Prove $S^1$ and $\{(x,y) : 1 < x^2+y^2 < 4 \}$ are not homeomorphic using topological invariance of path components.
For this problem I refer to $S^1=\{(x,y) \in \mathbb{R}^2 : x^2+y^2=1\}$, i.e. the unit circle, and $\pi(X)$ to be the set of all path components of a set $X$.

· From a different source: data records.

(* ===== verification/Hash.v ===== *)
(** [lib/core/src/hash.c]: hash tables.  An entry holds the address of its key,
    not a copy: the octets of the keys are read from the memory at the time of
    each call. *)

From S2P Require Import Prelude.

Module Hash.

Definition HASH_KEY_STRING : Z := -1.
Definition INITIAL_MAX : Z := 15.

(** ** The default hash function *)

(** One round of the times 33 hash, on [unsigned int]. *)
Definition times33 (hash p : Z) : Z := u32 (hash * 33 + p).

(** The octets up to the first NUL. *)
Fixpoint cstring (key : list Z) : list Z :=
  match key with
  | [] => []
  | p :: key => if decide (p = 0) then [] else p :: cstring key
  end.

(** The hash and the value of [*klen] after the call. *)
Definition hashfunc_default (key : list Z) (klen hash : Z) : Z * Z :=
  if decide (klen = HASH_KEY_STRING) then
    (foldl times33 hash (cstring key), Z.of_nat (length (cstring key)))
  else (foldl times33 hash (take (Z.to_nat klen) key), klen).

Definition core_hashfunc_default (key : list Z) (klen : Z) : Z * Z := hashfunc_default key klen 0.

Section hash.
(** [K]: addresses of keys; [V]: pointers that are not NULL. *)
Context {K V : Type}.

Record hash_entry := mkEntry { e_hash : Z; e_key : K; e_klen : Z; e_val : V }.

(** [array]: the chain of each bucket; [free]: the recycled entries. *)
Record hash_t := mkHash {
  array : list (list hash_entry);
  count : Z; max : Z; seed : Z;
  hash_func : option (list Z -> Z -> Z * Z);
  free : list hash_entry
}.

(** The octets from an address on. *)
Definition memory := K -> list Z.

Definition set_array (ht : hash_t) (a : list (list hash_entry)) : hash_t :=
  mkHash a (count ht) (max ht) (seed ht) (hash_func ht) (free ht).
Definition set_chain (ht : hash_t) (i : nat) (c : list hash_entry) : hash_t :=
  set_array ht (<[i := c]> (array ht)).
Definition set_count (ht : hash_t) (n : Z) : hash_t :=
  mkHash (array ht) n (max ht) (seed ht) (hash_func ht) (free ht).
Definition set_free (ht : hash_t) (l : list hash_entry) : hash_t :=
  mkHash (array ht) (count ht) (max ht) (seed ht) (hash_func ht) l.

(** ** Creation *)

Definition alloc_array (max : Z) : list (list hash_entry) := replicate (Z.to_nat (max + 1)) [].

(** [entropy]: the time and the addresses the seed is made of. *)
Definition hash_make (entropy : Z) : hash_t :=
  mkHash (alloc_array INITIAL_MAX) 0 INITIAL_MAX (u32 (entropy - 1)) None [].
Definition hash_make_custom (entropy : Z) (hash_func : list Z -> Z -> Z * Z) : hash_t :=
  mkHash (alloc_array INITIAL_MAX) 0 INITIAL_MAX (u32 (entropy - 1)) (Some hash_func) [].

(** ** Iteration *)

(** [this], the entries that follow it in its chain ([next]) and the index of
    the next bucket. *)
Record hash_index := mkIndex { this : hash_entry; next : list hash_entry; index : nat }.

(** The loop [while (!hi->this)] of [hash_next], on the [n] buckets left. *)
Fixpoint next_bucket (n : nat) (ht : hash_t) (index : nat) : option hash_index :=
  match n with
  | O => None
  | S n =>
      match array ht !! index with
      | Some (he :: c) => Some (mkIndex he c (S index))
      | _ => next_bucket n ht (S index)
      end
  end.
Definition hash_next_from (ht : hash_t) (next : list hash_entry) (index : nat) : option hash_index :=
  match next with
  | he :: c => Some (mkIndex he c index)
  | [] => next_bucket (Z.to_nat (max ht + 1) - index) ht index
  end.
Definition hash_next (ht : hash_t) (hi : hash_index) : option hash_index :=
  hash_next_from ht (next hi) (index hi).
Definition hash_first (ht : hash_t) : option hash_index := hash_next_from ht [] 0.

(** The entries met by [for (hi = hash_first(ht); hi; hi = hash_next(hi))] while
    the table does not change, for [n] steps. *)
Fixpoint iterate (n : nat) (ht : hash_t) (hi : option hash_index) : list hash_entry :=
  match n, hi with
  | S n, Some hi => this hi :: iterate n ht (hash_next ht hi)
  | _, _ => []
  end.
Definition entries (ht : hash_t) : list hash_entry :=
  iterate (length (concat (array ht))) ht (hash_first ht).

(** ** Expansion *)

Definition push (a : list (list hash_entry)) (i : nat) (he : hash_entry) : list (list hash_entry) :=
  alter (cons he) i a.
Definition expand_array (ht : hash_t) : hash_t :=
  let new_max := u32 (max ht * 2 + 1) in
  let new_array := foldl (fun a he => push a (Z.to_nat (e_hash he .& new_max)) he)
                         (alloc_array new_max) (entries ht) in
  mkHash new_array (count ht) new_max (seed ht) (hash_func ht) (free ht).

(** ** Look-up and update *)

Definition hash_of (ht : hash_t) (key : list Z) (klen : Z) : Z * Z :=
  match hash_func ht with
  | Some f => f key klen
  | None => hashfunc_default key klen (seed ht)
  end.

(** The comparison of the scan; [memcmp] of the [klen] octets. *)
Definition matches (mem : memory) (hash klen : Z) (key : K) (he : hash_entry) : bool :=
  bool_decide (e_hash he = hash) && bool_decide (e_klen he = klen) &&
  bool_decide (take (Z.to_nat klen) (mem (e_key he)) = take (Z.to_nat klen) (mem key)).

(** The position in the chain at which the scan stops. *)
Fixpoint scan (p : hash_entry -> bool) (c : list hash_entry) : nat :=
  match c with
  | [] => 0
  | he :: c => if p he then 0 else S (scan p c)
  end%nat.

Definition chain (ht : hash_t) (i : nat) : list hash_entry := default [] (array ht !! i).

(** The table, and the bucket and the position of the pointer returned. *)
Definition find_entry (mem : memory) (ht : hash_t) (key : K) (klen : Z) (val : option V)
  : hash_t * (nat * nat) :=
  let '(hash, klen) := hash_of ht (mem key) klen in
  let i := Z.to_nat (hash .& max ht) in
  let c := chain ht i in
  let j := scan (matches mem hash klen key) c in
  match c !! j, val with
  | None, Some v =>
      let he := mkEntry hash key klen v in
      let ht := set_free ht (tail (free ht)) in
      let ht := set_chain ht i (c ++ [he]) in
      (set_count ht (u32 (count ht + 1)), (i, j))
  | _, _ => (ht, (i, j))
  end.

Definition hash_get (mem : memory) (ht : hash_t) (key : K) (klen : Z) : option V :=
  let '(ht, (i, j)) := find_entry mem ht key klen None in
  match chain ht i !! j with
  | Some he => Some (e_val he)
  | None => None
  end.

Definition set_val (he : hash_entry) (v : V) : hash_entry :=
  mkEntry (e_hash he) (e_key he) (e_klen he) v.

Definition hash_set (mem : memory) (ht : hash_t) (key : K) (klen : Z) (val : option V) : hash_t :=
  let '(ht, (i, j)) := find_entry mem ht key klen val in
  match chain ht i !! j, val with
  | Some old, None =>
      let ht := set_chain ht i (delete j (chain ht i)) in
      let ht := set_free ht (old :: free ht) in
      set_count ht (u32 (count ht - 1))
  | Some he, Some v =>
      let ht := set_chain ht i (<[j := set_val he v]> (chain ht i)) in
      if decide (count ht > max ht) then expand_array ht else ht
  | None, _ => ht
  end.

Definition hash_get_or_set (mem : memory) (ht : hash_t) (key : K) (klen : Z) (val : option V)
  : option V * hash_t :=
  let '(ht, (i, j)) := find_entry mem ht key klen val in
  match chain ht i !! j with
  | Some he => (Some (e_val he), if decide (count ht > max ht) then expand_array ht else ht)
  | None => (None, ht)
  end.

Definition hash_count (ht : hash_t) : Z := count ht.

(** [n]: a bound on the number of entries the loop meets. *)
Fixpoint clear_loop (n : nat) (mem : memory) (ht : hash_t) (hi : option hash_index) : hash_t :=
  match n, hi with
  | S n, Some hi =>
      let ht := hash_set mem ht (e_key (this hi)) (e_klen (this hi)) None in
      clear_loop n mem ht (hash_next ht hi)
  | _, _ => ht
  end.
Definition hash_clear (mem : memory) (ht : hash_t) : hash_t :=
  clear_loop (length (concat (array ht))) mem ht (hash_first ht).

(** [comp] on the state the callback works on; true when no call returned 0. *)
Fixpoint do_loop {S : Type} (n : nat) (comp : S -> K -> Z -> V -> S * bool) (rec : S)
    (ht : hash_t) (hi : option hash_index) : S * bool :=
  match n, hi with
  | Datatypes.S n, Some hi =>
      let '(rec, rv) := comp rec (e_key (this hi)) (e_klen (this hi)) (e_val (this hi)) in
      if rv then do_loop n comp rec ht (hash_next ht hi) else (rec, false)
  | _, _ => (rec, true)
  end.
Definition hash_do {S : Type} (comp : S -> K -> Z -> V -> S * bool) (rec : S) (ht : hash_t) : S * bool :=
  do_loop (length (concat (array ht))) comp rec ht (hash_first ht).

End hash.

#[global] Arguments hash_entry : clear implicits.
#[global] Arguments hash_t : clear implicits.
#[global] Arguments hash_index : clear implicits.
#[global] Arguments memory : clear implicits.

End Hash.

Proof: Let $S^1$ be defined as above, and $T \subset \mathbb{R}^2$ to be the annulus defined as $T=\{(x,y):1<x^2+y^2<4\}$. Assume for the sake of contradiction that $f:S \longrightarrow T$ is a homeomorphism. Let $A=S^1 \setminus\{(1,0),(-1,0)\}$. Since $A \subset S^1$ we know that $A$ and $f(A)$ must be homeomorphic, and since $f$ is a homeomorphism it is also a bijection. Therefore we will have, $$f(A)=f(S^1 \setminus \{(1,0),(-1,0)\} = T \setminus \{f(1,0),f(-1,0)\}$$ Since $T$ is an annulus, it is not possible to remove any two distinct points and obtain an object which is not path connected. In other words, $|\pi(f(A))|=1$. However, notice that $A$ is homeomorphic to $(0,1)\cup(1,2) \subset \mathbb{R}$ which clearly has 2 path components. Hence, $|\pi(A)|=2$, a contradiction of the topological invariance of path components under homeomorphism. Conclude that $S^1$ and $T$ are indeed not homeomorphic. $\Box$
Does this proof contain any errors? Is there a more formal way to show that $f(A)$ must necessarily be path connected?